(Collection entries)
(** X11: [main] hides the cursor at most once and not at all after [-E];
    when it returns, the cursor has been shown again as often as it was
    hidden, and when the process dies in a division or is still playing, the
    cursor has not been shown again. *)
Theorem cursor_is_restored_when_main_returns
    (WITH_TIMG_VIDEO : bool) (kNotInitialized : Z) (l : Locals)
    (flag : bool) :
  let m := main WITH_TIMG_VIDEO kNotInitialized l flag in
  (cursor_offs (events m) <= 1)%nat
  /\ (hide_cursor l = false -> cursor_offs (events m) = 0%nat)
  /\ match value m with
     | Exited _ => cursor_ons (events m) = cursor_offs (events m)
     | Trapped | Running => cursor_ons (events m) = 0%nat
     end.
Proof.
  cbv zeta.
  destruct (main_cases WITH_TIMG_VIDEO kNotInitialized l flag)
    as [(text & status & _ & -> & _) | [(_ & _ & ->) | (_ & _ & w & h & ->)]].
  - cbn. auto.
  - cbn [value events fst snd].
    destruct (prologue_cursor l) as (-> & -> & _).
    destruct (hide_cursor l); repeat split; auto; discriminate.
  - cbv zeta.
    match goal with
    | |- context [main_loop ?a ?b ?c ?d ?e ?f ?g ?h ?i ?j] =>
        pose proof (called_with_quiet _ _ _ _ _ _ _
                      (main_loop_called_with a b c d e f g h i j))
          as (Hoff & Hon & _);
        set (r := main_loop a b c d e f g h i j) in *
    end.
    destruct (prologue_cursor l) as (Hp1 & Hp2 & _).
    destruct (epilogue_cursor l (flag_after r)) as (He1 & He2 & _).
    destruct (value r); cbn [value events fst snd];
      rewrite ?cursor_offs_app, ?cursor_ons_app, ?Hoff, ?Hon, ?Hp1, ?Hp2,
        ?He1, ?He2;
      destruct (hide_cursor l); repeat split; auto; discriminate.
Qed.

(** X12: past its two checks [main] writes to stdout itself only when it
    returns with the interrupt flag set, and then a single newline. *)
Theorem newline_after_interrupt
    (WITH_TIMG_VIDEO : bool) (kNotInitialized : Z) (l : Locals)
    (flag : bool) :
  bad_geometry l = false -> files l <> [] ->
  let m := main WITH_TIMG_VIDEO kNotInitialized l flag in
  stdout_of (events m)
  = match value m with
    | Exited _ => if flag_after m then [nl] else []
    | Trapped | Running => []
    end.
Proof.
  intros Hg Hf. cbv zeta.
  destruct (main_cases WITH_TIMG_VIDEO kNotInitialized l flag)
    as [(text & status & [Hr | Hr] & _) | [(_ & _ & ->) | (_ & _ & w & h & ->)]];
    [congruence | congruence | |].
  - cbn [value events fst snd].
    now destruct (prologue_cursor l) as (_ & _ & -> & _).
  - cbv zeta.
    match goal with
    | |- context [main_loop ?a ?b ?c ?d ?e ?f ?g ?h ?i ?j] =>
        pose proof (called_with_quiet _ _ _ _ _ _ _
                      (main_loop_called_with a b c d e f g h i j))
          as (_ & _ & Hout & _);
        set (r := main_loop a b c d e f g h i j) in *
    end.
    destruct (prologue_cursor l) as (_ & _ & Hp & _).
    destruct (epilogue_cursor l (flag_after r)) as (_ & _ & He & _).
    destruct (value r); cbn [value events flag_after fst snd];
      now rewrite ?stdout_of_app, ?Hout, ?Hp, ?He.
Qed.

--

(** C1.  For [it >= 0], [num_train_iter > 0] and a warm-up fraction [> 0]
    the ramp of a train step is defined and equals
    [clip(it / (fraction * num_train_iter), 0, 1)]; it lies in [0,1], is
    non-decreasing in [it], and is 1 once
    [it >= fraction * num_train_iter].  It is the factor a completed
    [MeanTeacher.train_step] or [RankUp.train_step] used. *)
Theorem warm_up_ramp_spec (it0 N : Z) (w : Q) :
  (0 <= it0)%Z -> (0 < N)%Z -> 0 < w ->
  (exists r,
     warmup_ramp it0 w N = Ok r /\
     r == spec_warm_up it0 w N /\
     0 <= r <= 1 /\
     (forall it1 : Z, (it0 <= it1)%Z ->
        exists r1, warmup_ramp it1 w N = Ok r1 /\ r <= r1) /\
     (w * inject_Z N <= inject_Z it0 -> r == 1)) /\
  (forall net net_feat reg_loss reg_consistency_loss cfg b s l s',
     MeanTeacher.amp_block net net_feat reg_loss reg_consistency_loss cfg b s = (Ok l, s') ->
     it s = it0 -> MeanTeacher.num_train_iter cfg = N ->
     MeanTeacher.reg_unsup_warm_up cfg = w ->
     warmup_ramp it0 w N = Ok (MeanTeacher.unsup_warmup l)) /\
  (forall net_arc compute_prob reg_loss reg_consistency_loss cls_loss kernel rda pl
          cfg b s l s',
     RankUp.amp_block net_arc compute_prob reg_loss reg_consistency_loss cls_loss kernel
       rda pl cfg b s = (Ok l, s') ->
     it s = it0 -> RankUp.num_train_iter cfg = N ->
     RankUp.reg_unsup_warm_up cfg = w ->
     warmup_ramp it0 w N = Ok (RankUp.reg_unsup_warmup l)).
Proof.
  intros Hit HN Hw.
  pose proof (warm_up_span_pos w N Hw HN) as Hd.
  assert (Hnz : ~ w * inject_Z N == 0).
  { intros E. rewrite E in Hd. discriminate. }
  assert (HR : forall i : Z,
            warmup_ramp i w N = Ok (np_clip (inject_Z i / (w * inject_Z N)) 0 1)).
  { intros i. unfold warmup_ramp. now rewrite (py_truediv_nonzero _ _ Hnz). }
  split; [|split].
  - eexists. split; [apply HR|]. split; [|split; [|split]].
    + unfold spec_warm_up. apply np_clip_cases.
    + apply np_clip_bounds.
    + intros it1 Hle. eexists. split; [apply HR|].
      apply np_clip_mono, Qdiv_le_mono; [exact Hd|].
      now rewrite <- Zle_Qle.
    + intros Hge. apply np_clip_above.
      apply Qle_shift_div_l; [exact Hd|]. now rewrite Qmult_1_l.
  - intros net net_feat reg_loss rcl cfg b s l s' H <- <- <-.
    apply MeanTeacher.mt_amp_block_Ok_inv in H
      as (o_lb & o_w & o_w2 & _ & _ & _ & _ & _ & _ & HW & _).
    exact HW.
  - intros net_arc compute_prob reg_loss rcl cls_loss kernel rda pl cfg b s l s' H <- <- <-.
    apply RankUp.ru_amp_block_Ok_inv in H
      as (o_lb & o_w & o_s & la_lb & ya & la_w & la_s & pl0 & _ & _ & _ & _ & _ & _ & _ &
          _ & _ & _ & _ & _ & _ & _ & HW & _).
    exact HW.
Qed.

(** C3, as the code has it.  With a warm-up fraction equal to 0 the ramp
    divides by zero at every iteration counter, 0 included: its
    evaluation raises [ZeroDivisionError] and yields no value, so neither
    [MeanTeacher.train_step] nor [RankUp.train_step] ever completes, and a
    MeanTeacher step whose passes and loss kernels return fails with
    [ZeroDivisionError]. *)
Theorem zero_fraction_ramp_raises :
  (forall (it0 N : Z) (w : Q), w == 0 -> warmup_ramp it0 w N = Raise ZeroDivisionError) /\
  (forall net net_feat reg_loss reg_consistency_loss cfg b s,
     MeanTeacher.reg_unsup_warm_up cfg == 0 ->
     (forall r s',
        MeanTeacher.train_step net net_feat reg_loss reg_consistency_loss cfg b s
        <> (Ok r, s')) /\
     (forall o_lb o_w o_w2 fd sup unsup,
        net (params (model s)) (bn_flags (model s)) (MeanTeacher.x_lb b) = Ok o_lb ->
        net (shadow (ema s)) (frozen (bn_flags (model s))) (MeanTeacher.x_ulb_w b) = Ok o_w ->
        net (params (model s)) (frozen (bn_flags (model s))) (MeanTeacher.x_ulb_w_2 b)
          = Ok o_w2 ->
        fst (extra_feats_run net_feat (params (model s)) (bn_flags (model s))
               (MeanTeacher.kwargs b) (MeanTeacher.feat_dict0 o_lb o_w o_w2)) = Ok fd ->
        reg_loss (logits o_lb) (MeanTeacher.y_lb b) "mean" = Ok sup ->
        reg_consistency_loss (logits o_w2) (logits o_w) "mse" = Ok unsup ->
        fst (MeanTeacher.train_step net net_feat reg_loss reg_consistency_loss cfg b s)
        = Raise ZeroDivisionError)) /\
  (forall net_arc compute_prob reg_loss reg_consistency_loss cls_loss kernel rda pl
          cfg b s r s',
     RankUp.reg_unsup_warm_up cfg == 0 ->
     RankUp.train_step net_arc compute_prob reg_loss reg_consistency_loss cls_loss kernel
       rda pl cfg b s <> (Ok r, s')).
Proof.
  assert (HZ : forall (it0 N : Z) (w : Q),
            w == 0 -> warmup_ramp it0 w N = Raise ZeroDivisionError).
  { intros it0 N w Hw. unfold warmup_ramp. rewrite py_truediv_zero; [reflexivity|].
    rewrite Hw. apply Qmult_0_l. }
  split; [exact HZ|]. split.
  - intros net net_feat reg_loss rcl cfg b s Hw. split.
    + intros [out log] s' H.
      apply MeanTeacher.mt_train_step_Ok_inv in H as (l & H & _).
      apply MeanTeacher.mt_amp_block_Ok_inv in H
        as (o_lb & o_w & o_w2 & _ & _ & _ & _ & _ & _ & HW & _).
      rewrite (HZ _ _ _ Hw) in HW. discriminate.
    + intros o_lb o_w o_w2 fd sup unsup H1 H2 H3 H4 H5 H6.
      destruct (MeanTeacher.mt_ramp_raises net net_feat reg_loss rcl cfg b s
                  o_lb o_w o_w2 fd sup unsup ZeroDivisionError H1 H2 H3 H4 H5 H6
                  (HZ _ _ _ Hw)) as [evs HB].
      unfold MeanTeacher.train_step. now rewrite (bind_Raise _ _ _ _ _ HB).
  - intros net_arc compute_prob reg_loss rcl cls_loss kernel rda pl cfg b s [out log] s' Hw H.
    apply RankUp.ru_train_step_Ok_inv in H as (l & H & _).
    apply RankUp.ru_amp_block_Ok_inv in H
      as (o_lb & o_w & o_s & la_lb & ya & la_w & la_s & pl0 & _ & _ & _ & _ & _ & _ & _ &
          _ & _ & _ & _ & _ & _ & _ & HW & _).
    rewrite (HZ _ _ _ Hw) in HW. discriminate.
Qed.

---

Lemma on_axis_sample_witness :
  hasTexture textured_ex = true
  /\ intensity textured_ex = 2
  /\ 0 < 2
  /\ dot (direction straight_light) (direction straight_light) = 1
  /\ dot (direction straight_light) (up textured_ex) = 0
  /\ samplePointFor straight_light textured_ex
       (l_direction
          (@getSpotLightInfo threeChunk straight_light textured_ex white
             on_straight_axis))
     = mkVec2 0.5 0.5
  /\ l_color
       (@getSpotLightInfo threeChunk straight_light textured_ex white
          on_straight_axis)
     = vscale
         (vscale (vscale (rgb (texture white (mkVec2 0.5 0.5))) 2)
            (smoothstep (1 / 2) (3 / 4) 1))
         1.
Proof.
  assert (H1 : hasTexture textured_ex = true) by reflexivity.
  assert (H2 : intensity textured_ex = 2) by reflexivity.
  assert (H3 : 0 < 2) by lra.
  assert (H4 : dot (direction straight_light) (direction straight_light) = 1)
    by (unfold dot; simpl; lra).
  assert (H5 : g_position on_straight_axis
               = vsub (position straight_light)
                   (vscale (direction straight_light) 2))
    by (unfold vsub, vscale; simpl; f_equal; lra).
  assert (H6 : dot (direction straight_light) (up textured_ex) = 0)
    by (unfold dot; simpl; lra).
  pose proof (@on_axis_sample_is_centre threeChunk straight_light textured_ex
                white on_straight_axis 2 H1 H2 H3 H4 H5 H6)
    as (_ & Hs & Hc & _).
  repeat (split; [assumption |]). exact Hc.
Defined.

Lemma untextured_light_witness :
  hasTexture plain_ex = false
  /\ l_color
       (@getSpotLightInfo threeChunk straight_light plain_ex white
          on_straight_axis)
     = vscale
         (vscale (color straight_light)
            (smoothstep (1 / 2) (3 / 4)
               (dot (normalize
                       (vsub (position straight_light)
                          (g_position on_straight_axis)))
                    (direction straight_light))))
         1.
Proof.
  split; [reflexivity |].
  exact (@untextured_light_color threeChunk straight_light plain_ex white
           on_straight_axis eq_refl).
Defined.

**INSTRUCTIONS TO FOLLOW**
Repeat the entries above verbatim, but only from the line that has "(forall (it0 N" down to the line that has "net (params (model s)) (frozen", inclusive.

**RESPONSE**
  (forall (it0 N : Z) (w : Q), w == 0 -> warmup_ramp it0 w N = Raise ZeroDivisionError) /\
  (forall net net_feat reg_loss reg_consistency_loss cfg b s,
     MeanTeacher.reg_unsup_warm_up cfg == 0 ->
     (forall r s',
        MeanTeacher.train_step net net_feat reg_loss reg_consistency_loss cfg b s
        <> (Ok r, s')) /\
     (forall o_lb o_w o_w2 fd sup unsup,
        net (params (model s)) (bn_flags (model s)) (MeanTeacher.x_lb b) = Ok o_lb ->
        net (shadow (ema s)) (frozen (bn_flags (model s))) (MeanTeacher.x_ulb_w b) = Ok o_w ->
        net (params (model s)) (frozen (bn_flags (model s))) (MeanTeacher.x_ulb_w_2 b)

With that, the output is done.